[TASK PROMPT] Search the data for the string "timed" and copy each line where it turns up.

(Saved data entries)
Segment Open
(** An instance opens on both sides.  The server, opening an instance, writes some
    bytes and ends with the instance streaming; the client that accepts a stream
    with these bytes, in any chunks, gets the monitor, the generation, the
    encoder configuration and the first frame as the server sent them, the frame
    flagged IDR, and is left with exactly what follows. *)
Theorem instance_opens timed mon gen config_id config idr capture encode_done c opens :
  0 <= mon <= Varint.MAX ->
  fits (encode {| vsg_generation := gen; vsg_config_id := config_id |}) -> fits (encode config) ->
  fits (encode (intro_header gen config_id config idr capture encode_done)) -> fits idr ->
  uni_opens c = OStream {| sent := []; write_results := [] |} [] :: opens ->
  exists send sm c',
    open_video_instance timed mon gen config_id config idr capture encode_done c
      = (Ready (Ok (send, sm)), c') /\
    VideoSm.state sm = VideoSm.Streaming /\
    forall cl accepts evs s rest,
      uni_accepts cl = AStream evs s :: accepts -> recv_bytes evs = sent send ++ rest ->
      exists rd cl', accept_video_instance cl = (Ready (Ok
          ({| monitor_id := mon;
              generation := {| vsg_generation := gen; vsg_config_id := config_id |};
              encoder_config := config;
              first_frame_header := intro_header gen config_id config idr capture encode_done;
              first_frame_payload := idr |}, rd)), cl') /\
        stream_bytes (reader rd) = rest /\ pending_header rd = None.
Proof.
  intros Hmon Hg Hc Hh Hi Ho.
  destruct (Prologue.parse_encoded_prologue Video 1 mon [] Hmon) as (pb & Hpb & _).
  destruct (open_instance_ok timed mon gen config_id config idr capture encode_done pb c opens) as (c' & E); [done..|].
  do 3 eexists. split; [exact E|].
  split; [done|]. intros cl accepts evs s rest Ha Hb. cbn [sent] in Hb. rewrite <- app_assoc in Hb.
  destruct (accept_intro_ok mon gen config_id config idr capture encode_done pb rest cl accepts evs s) as (r' & cl' & Er & Hrest);
    [done..|].
  do 2 eexists. split; [unfold accept_video_instance, accept_video_instance_within; by erewrite abind_ready by exact Er|].
  done.
Qed.

End video_session.

(** ** Concrete runs *)

Module Examples.
#[local] Existing Instance plain_transport.
#[local] Instance generation_cbor : Cbor VideoStreamGeneration := countable_cbor.
#[local] Instance config_cbor : Cbor EncoderConfig := countable_cbor.
#[local] Instance header_cbor : Cbor VideoFrameHeader := countable_cbor.

Definition header (n len : Z) : VideoFrameHeader :=
  {| vfh_generation := 1; frame_id := n; vfh_config_id := 0; flags := 0; capture_ts := 0;
     encode_done_ts := 0; vfh_width := 2; vfh_height := 2; payload_len := len |}.

Definition two_frames : list (VideoFrameHeader * list Z) := [(header 1 2, [5; 6]); (header 2 1, [7])].

(** A script that drops the read behind the first header, in the middle of the
    payload and before the second frame. *)
Definition cut_stream : list read_event :=
  let h1 := frame type_id.VIDEO_FRAME_HEADER (encode (header 1 2)) in
  let p1 := frame type_id.VIDEO_FRAME_PAYLOAD [5; 6] in
  [RData h1; RElapsed; RData (take 3 p1); RElapsed; RData (drop 3 p1); RElapsed;
   RData (frame type_id.VIDEO_FRAME_HEADER (encode (header 2 1)) ++ frame type_id.VIDEO_FRAME_PAYLOAD [7])].

Lemma frames_survive_cancellation_witness :
  (CborLaws VideoFrameHeader /\ Forall (fun f => frame_ok f.1 f.2) two_frames) /\
  exists s', read_frames 2 8 {| reader := StreamReader.new cut_stream; pending_header := None |}
    = (Ready (Ok two_frames), s') /\ pending_header s' = None /\ stream_bytes (reader s') = [].
Proof.
  assert (CborLaws VideoFrameHeader) as L by apply countable_cbor_laws.
  assert (Forall (fun f => frame_ok f.1 f.2) two_frames) as Hf
    by (repeat constructor; by vm_compute).
  split; [done|].
  apply (frames_survive_cancellation two_frames [] 8
    {| reader := StreamReader.new cut_stream; pending_header := None |} Hf); [done|by vm_compute|cbn; lia].
Defined.

Definition config : EncoderConfig :=
  {| ec_codec := H264; profile := 0; chroma_format := C420; bit_depth := 8; ec_width := 2; ec_height := 2;
     max_fps := 60; tier := 0; b_frames := 0; server_cursor_excludable := false |}.

Definition opening : Connection :=
  {| uni_accepts := []; bi_accepts := []; uni_opens := [OStream {| sent := []; write_results := [] |} []];
     bi_opens := []; released := []; stopped_readers := [] |}.
(** A request that no answer comes to ends with the timeout. *)
Example unanswered_request :
  (request_clipboard_data wanted
    {| send := {| sent := []; write_results := [] |}; reader := StreamReader.new [RElapsed] |}).1
    = Ready (Err ResponseTimeout).
Proof. by vm_compute. Qed.
End Examples.
Definition new (sink : InputSink) : InputInjection :=
  {| sink := sink; ime := new_ime; pressed := new_pressed; injected := 0; dropped_not_granted := 0;
     skipped_character_keys := 0; mouse_moves := 0; emitted := [] |}.

Definition command (event : SinkEvent) : InjectCommand :=
  match event with
  | SinkKey hid_usage down => InjectKey hid_usage down
  | SinkText text => InjectText text
  | SinkMouseMove x y => InjectMouseMove x y
  | SinkMouseButton button down => InjectMouseButton button down
  | SinkWheel dx dy => InjectWheel dx dy
  end.

Definition emit (event : SinkEvent) (s : InputInjection) : InputInjection :=
  {| sink := match sink s with
             | Os true commands => Os true (commands ++ [command event])
             | other => other
             end;
     ime := ime s; pressed := pressed s; injected := wrap 64 (injected s + 1);
     dropped_not_granted := dropped_not_granted s;
     skipped_character_keys := skipped_character_keys s; mouse_moves := mouse_moves s;
     emitted := emitted s ++ [event] |}.

Definition with_ime (i : ImeModeSm) (s : InputInjection) : InputInjection :=
  {| sink := sink s; ime := i; pressed := pressed s; injected := injected s;
     dropped_not_granted := dropped_not_granted s;
     skipped_character_keys := skipped_character_keys s; mouse_moves := mouse_moves s;
     emitted := emitted s |}.

Definition with_pressed (p : PressedInputs) (s : InputInjection) : InputInjection :=
  {| sink := sink s; ime := ime s; pressed := p; injected := injected s;
     dropped_not_granted := dropped_not_granted s;
     skipped_character_keys := skipped_character_keys s; mouse_moves := mouse_moves s;
     emitted := emitted s |}.

(** The closure of [handle]. *)
Definition not_granted (s : InputInjection) : InputInjection :=
  {| sink := sink s; ime := ime s; pressed := pressed s; injected := injected s;
     dropped_not_granted := wrap 64 (dropped_not_granted s + 1);
     skipped_character_keys := skipped_character_keys s; mouse_moves := mouse_moves s;
     emitted := emitted s |}.

Definition skip_character_key (s : InputInjection) : InputInjection :=
  {| sink := sink s; ime := ime s; pressed := pressed s; injected := injected s;
     dropped_not_granted := dropped_not_granted s;
     skipped_character_keys := wrap 64 (skipped_character_keys s + 1); mouse_moves := mouse_moves s;
     emitted := emitted s |}.

Definition count_move (s : InputInjection) : InputInjection :=
  {| sink := sink s; ime := ime s; pressed := pressed s; injected := injected s;
     dropped_not_granted := dropped_not_granted s;
     skipped_character_keys := skipped_character_keys s; mouse_moves := wrap 64 (mouse_moves s + 1);
     emitted := emitted s |}.

Definition handle (message : InputSession.InputMessage) (permission_sm : PermissionSm.PermissionSm)
    (s : InputInjection) : result conn_error unit * InputInjection :=
  let keyboard := PermissionSm.is_granted permission_sm bit.INPUT_KEYBOARD in
  let mouse := PermissionSm.is_granted permission_sm bit.INPUT_MOUSE in
  match message with
  | InputSession.ModeChange change => (Ok tt, with_ime (on_mode_change change (ime s)) s)
  | InputSession.Key key =>
      let '(m, i) := mode_for (event_id (ke_header key)) (ime s) in
      let s := with_ime i s in
      if negb keyboard then (Ok tt, not_granted s)
      else if negb (should_inject_key m (scancode key) (modifiers key)) then (Ok tt, skip_character_key s)
      else
        let s := with_pressed (on_key (scancode key) (ke_down key) (pressed s)) s in
        (Ok tt, emit (SinkKey (scancode key) (ke_down key)) s)
  | InputSession.Text text =>
      let '(m, i) := mode_for (event_id (ti_header text)) (ime s) in
      let s := with_ime i s in
      match check_text_allowed m with
      | Err reason => (Err (ConnError.Violation reason), s)
      | Ok _ =>
          if negb keyboard then (Ok tt, not_granted s) else (Ok tt, emit (SinkText (ti_text text)) s)
      end
  | InputSession.Composition composition =>
      let '(m, i) := mode_for (event_id (ic_header composition)) (ime s) in
      let s := with_ime i s in
      match check_text_allowed m with
      | Err reason => (Err (ConnError.Violation reason), s)
      | Ok _ => if negb keyboard then (Ok tt, not_granted s) else (Ok tt, s)
      end
  | InputSession.Move m =>
      if negb mouse then (Ok tt, not_granted s)
      else (Ok tt, emit (SinkMouseMove (mm_x m) (mm_y m)) (count_move s))
  | InputSession.Button b =>
      if negb mouse then (Ok tt, not_granted s)
      else
        let s := with_pressed (on_button (mb_button b) (mb_down b) (pressed s)) s in
        let s := emit (SinkMouseMove (mb_x b) (mb_y b)) s in
        (Ok tt, emit (SinkMouseButton (mb_button b) (mb_down b)) s)
  | InputSession.WheelTurn w =>
      if negb mouse then (Ok tt, not_granted s)
      else (Ok tt, emit (SinkWheel (dx w) (dy w)) s)
  end.

Definition release_event (r : Release) : SinkEvent :=
  match r with
  | Key hid_usage => SinkKey hid_usage false
  | Button button => SinkMouseButton button false
  end.

Definition release_all (s : InputInjection) : InputInjection :=
  let '(releases, p) := take_releases (pressed s) in
  fold_left (fun s r => emit (release_event r) s) releases (with_pressed p s).

(** ** Runs *)

(** What happens to a session's input: a message, handled under the permissions
    of that moment, or the end of an input stream. *)
Inductive op :=
| Message (m : InputSession.InputMessage) (permission_sm : PermissionSm.PermissionSm)
| StreamEnd.

Definition run_op (s : InputInjection) (o : op) : InputInjection :=
  match o with
  | Message m sm => (handle m sm s).2
  | StreamEnd => release_all s
  end.

Definition run (s : InputInjection) (ops : list op) : InputInjection := fold_left run_op ops s.

(** The presses and releases among the events, as the desktop sees them. *)
Definition desktop_input (e : SinkEvent) : list input :=
  match e with
  | SinkKey k down => [KeyInput k down]
  | SinkMouseButton b down => [ButtonInput b down]
  | _ => []
  end.

(** The same of a command. *)
Definition command_input (c : InjectCommand) : list input :=
  match c with
  | InjectKey k down => [KeyInput k down]
  | InjectMouseButton b down => [ButtonInput b down]
  | _ => []
  end.

(** What they leave held down there. *)
Definition held (es : list SinkEvent) : PressedInputs := press_all (flat_map desktop_input es).

Definition keyboard_event (e : SinkEvent) : bool :=
  match e with SinkKey _ _ | SinkText _ => true | _ => false end.

(** * Lemmas *)

Lemma desktop_input_command e : desktop_input e = command_input (command e).
Proof. by destruct e. Qed.

Lemma held_snoc es e : held (es ++ [e]) = fold_left on_input (desktop_input e) (held es).
Proof.
  unfold held, press_all. rewrite flat_map_app, fold_left_app. cbn [flat_map]. by rewrite app_nil_r.
Qed.

Lemma held_app es es' : held (es ++ es') = fold_left on_input (flat_map desktop_input es') (held es).
Proof. unfold held, press_all. by rewrite flat_map_app, fold_left_app. Qed.

(** An open injector has been given every event. *)
Definition all_injected (s : InputInjection) : Prop :=
  forall commands, sink s = Os true commands -> commands = map command (emitted s).

Lemma emit_all_injected e s : all_injected s -> all_injected (emit e s).
Proof.
  intros Hs commands. cbn [emit sink emitted]. unfold all_injected in Hs.
  destruct (sink s) as [|[] cs|]; try done. intros [= <-]. by rewrite map_app, <- (Hs cs).
Qed.

(** The session knows what is held down. *)
Definition in_step (s : InputInjection) : Prop := pressed s = held (emitted s) /\ all_injected s.

Lemma emit_in_step e s :
  all_injected s -> pressed s = held (emitted s ++ [e]) -> in_step (emit e s).
Proof. intros Hs Hp. split; [exact Hp|]. by apply emit_all_injected. Qed.

Lemma emit_plain_in_step e s : desktop_input e = [] -> in_step s -> in_step (emit e s).
Proof. intros He [Hp Hs]. apply emit_in_step; [done|]. by rewrite held_snoc, He. Qed.

Lemma handle_in_step m sm s : in_step s -> in_step (handle m sm s).2.
Proof.
  intros Hin. pose proof Hin as [Hp Hs].
  destruct m as [key|text|comp|mv|b|w|change]; cbn [handle]; try destruct (mode_for _ _) as [mode i];
    cbn zeta; repeat case_match; try done; cbn [snd].
  - apply emit_in_step; [done|]. rewrite held_snoc. cbn [with_pressed with_ime emitted pressed].
    by rewrite <- Hp.
  - by apply emit_plain_in_step.
  - by apply emit_plain_in_step.
  - apply emit_in_step; [by apply emit_all_injected|]. rewrite !held_snoc.
    cbn [emit with_pressed pressed emitted desktop_input fold_left]. rewrite !held_snoc.
    cbn [desktop_input fold_left]. by rewrite <- Hp.
  - by apply emit_plain_in_step.
Qed.

Lemma emit_releases rs s :
  let s' := fold_left (fun s r => emit (release_event r) s) rs s in
  emitted s' = emitted s ++ map release_event rs /\ pressed s' = pressed s /\
  (all_injected s -> all_injected s').
Proof.
  revert s. induction rs as [|r rs IH]; intros s; cbn [fold_left map].
  { by rewrite app_nil_r. }
  destruct (IH (emit (release_event r) s)) as (-> & -> & Hs). cbn [emit emitted pressed].
  rewrite <- app_assoc. split_and!; [done..|]. intros Hin. by apply Hs, emit_all_injected.
Qed.

Lemma release_events_input rs : flat_map desktop_input (map release_event rs) = map release_input rs.
Proof. induction rs as [|[] rs IH]; cbn; by rewrite ?IH. Qed.

Lemma release_all_in_step s :
  in_step s -> in_step (release_all s) /\ held (emitted (release_all s)) = new_pressed.
Proof.
  intros [Hp Hs]. unfold release_all.
  destruct (emit_releases (take_releases (pressed s)).1 (with_pressed new_pressed s)) as (He & Hp' & Hs').
  assert (held (emitted s ++ map release_event (take_releases (pressed s)).1) = new_pressed) as Hheld.
  { rewrite held_app, <- Hp, release_events_input. apply all_released. }
  change (take_releases (pressed s)) with ((take_releases (pressed s)).1, new_pressed) at 1 2.
  cbv beta iota. unfold in_step. rewrite He, Hp'. cbn [with_pressed emitted pressed].
  rewrite Hheld. split; [split; [done|]|done]. by apply Hs'.
Qed.

Lemma run_in_step s ops : in_step s -> in_step (run s ops).
Proof.
  revert s. induction ops as [|o ops IH]; intros s Hs; [done|]. apply IH.
  destruct o; [by apply handle_in_step|by apply release_all_in_step].
Qed.

Lemma new_in_step sk :
  sk = Log \/ sk = Os true [] \/ (exists reason, sk = Unavailable reason) -> in_step (new sk).
Proof. intros Hsk. split; [done|]. intros commands. naive_solver. Qed.

(** * Properties *)

(** No key or button outlives its session.  Whatever messages a session handles,
    under permissions that change at any point, and however many input streams
    end in between, it knows at each moment exactly which keys and buttons the
    events it passed on hold down, and once it has released everything, as it does
    when it ends, none of them is.  With an injector behind it, that is what the
    desktop was told, command for command and in order. *)
Theorem session_leaves_nothing_held sk ops :
  sk = Log \/ sk = Os true [] \/ (exists reason, sk = Unavailable reason) ->
  let s := run (new sk) ops in
  pressed s = held (emitted s) /\
  held (emitted (release_all s)) = new_pressed /\
  (forall commands, sink (release_all s) = Os true commands ->
     commands = map command (emitted (release_all s))).
Proof.
  intros Hsk s. assert (in_step s) as Hs by by apply run_in_step, new_in_step.
  split; [by apply Hs|]. destruct (release_all_in_step s Hs) as [Hr Hh]. split; [done|]. apply Hr.
Qed.

(** A message's own events, when nothing stops them. *)
Definition translation (m : InputSession.InputMessage) : list SinkEvent :=
  match m with
  | InputSession.Key key => [SinkKey (scancode key) (ke_down key)]
  | InputSession.Text text => [SinkText (ti_text text)]
  | InputSession.Move m => [SinkMouseMove (mm_x m) (mm_y m)]
  | InputSession.Button b => [SinkMouseMove (mb_x b) (mb_y b); SinkMouseButton (mb_button b) (mb_down b)]
  | InputSession.WheelTurn w => [SinkWheel (dx w) (dy w)]
  | InputSession.Composition _ | InputSession.ModeChange _ => []
  end.

(** The bit a message needs. *)
Definition required (m : InputSession.InputMessage) : option Z :=
  match m with
  | InputSession.Key _ | InputSession.Text _ | InputSession.Composition _ => Some bit.INPUT_KEYBOARD
  | InputSession.Move _ | InputSession.Button _ | InputSession.WheelTurn _ => Some bit.INPUT_MOUSE
  | InputSession.ModeChange _ => None
  end.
Segment Closed
[SOLUTION TO THE EXERCISE]
Theorem instance_opens timed mon gen config_id config idr capture encode_done c opens :
    open_video_instance timed mon gen config_id config idr capture encode_done c
  destruct (open_instance_ok timed mon gen config_id config idr capture encode_done pb c opens) as (c' & E); [done..|].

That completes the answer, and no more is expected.